Look through the data below for the line with "event → call", and transcribe it exactly together with each line after it up to and including the line with "h (post post'". Give nothing else.

==================================================

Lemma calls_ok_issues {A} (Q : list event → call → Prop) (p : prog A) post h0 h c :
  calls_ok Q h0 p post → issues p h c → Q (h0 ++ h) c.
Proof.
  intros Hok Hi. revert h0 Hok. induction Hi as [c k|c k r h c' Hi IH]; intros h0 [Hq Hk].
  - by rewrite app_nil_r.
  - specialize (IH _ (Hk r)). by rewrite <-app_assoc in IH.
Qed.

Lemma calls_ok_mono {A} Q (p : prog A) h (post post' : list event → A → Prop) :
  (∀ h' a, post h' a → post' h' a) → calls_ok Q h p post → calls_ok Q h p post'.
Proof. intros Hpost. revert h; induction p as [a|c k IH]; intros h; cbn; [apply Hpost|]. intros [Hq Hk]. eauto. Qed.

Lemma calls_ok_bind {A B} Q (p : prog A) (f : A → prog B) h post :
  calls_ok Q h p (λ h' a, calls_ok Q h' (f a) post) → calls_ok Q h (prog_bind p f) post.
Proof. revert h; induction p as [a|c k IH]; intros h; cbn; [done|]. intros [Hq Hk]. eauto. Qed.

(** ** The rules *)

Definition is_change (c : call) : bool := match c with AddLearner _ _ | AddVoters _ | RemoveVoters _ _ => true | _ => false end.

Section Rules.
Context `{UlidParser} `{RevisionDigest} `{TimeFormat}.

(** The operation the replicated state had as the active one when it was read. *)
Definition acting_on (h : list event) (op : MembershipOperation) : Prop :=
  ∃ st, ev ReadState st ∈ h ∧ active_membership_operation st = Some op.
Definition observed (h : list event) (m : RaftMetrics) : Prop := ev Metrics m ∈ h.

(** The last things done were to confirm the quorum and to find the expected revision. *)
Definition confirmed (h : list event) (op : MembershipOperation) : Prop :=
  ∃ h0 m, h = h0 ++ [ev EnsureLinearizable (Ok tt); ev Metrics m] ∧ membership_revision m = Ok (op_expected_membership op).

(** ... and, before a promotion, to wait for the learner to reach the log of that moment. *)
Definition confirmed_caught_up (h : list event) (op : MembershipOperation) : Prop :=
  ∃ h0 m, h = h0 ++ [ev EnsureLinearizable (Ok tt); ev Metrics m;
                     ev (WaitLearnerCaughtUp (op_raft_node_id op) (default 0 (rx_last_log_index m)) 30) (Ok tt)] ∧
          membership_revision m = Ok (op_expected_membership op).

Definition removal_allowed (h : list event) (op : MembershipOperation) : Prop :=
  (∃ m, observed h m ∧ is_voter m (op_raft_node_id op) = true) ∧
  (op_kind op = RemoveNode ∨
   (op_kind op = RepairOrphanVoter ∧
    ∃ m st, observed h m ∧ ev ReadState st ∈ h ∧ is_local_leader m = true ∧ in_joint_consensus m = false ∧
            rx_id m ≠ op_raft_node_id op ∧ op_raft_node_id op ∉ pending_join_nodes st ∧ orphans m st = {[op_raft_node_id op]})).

==================================================

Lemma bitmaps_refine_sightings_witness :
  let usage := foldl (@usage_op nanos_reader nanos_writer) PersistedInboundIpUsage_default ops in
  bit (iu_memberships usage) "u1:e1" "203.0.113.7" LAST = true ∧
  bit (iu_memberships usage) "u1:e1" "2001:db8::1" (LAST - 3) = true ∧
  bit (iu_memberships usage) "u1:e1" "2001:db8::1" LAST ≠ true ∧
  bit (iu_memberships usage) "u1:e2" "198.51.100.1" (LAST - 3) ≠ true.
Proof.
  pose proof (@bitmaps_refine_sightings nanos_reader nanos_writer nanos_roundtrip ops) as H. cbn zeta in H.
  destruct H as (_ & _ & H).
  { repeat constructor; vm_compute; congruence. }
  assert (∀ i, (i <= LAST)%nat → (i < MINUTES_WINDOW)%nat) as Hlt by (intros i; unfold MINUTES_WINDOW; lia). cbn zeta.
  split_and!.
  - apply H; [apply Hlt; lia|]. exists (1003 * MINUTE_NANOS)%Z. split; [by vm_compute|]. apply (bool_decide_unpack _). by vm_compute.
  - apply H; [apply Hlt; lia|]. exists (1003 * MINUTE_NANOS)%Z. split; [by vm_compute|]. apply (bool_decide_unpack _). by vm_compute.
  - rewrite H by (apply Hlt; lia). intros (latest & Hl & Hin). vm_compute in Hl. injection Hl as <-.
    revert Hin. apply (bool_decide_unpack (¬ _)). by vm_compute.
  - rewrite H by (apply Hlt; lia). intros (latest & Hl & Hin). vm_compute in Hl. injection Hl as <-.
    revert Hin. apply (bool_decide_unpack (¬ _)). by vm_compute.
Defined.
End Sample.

==================================================

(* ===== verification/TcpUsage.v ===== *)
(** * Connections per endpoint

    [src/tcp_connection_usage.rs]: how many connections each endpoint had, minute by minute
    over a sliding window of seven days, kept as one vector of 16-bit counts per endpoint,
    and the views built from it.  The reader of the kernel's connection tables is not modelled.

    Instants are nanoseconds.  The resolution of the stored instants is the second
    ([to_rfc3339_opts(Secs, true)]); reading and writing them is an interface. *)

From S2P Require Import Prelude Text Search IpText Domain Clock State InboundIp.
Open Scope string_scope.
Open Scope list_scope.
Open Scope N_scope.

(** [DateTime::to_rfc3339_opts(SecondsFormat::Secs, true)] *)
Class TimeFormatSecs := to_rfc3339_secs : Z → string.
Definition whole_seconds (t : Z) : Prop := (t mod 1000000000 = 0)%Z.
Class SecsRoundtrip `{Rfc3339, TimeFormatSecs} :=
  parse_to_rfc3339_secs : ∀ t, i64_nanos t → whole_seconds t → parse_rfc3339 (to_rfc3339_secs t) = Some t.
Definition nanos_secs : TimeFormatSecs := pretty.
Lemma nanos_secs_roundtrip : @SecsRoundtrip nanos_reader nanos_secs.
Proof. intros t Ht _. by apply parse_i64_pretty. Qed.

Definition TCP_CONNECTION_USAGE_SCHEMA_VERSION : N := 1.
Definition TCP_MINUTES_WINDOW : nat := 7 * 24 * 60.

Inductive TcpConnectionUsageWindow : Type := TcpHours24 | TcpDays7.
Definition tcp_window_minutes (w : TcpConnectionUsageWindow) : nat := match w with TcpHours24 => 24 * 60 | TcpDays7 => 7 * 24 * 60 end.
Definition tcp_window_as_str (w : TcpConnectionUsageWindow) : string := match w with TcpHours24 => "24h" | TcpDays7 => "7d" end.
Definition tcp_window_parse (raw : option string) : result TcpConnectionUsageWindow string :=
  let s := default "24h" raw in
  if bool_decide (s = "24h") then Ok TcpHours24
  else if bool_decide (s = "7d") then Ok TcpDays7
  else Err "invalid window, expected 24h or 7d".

==================================================

Output of the exercise
Lemma calls_ok_issues {A} (Q : list event → call → Prop) (p : prog A) post h0 h c :
  calls_ok Q h0 p post → issues p h c → Q (h0 ++ h) c.
Proof.
  intros Hok Hi. revert h0 Hok. induction Hi as [c k|c k r h c' Hi IH]; intros h0 [Hq Hk].
  - by rewrite app_nil_r.
  - specialize (IH _ (Hk r)). by rewrite <-app_assoc in IH.
Qed.

Lemma calls_ok_mono {A} Q (p : prog A) h (post post' : list event → A → Prop) :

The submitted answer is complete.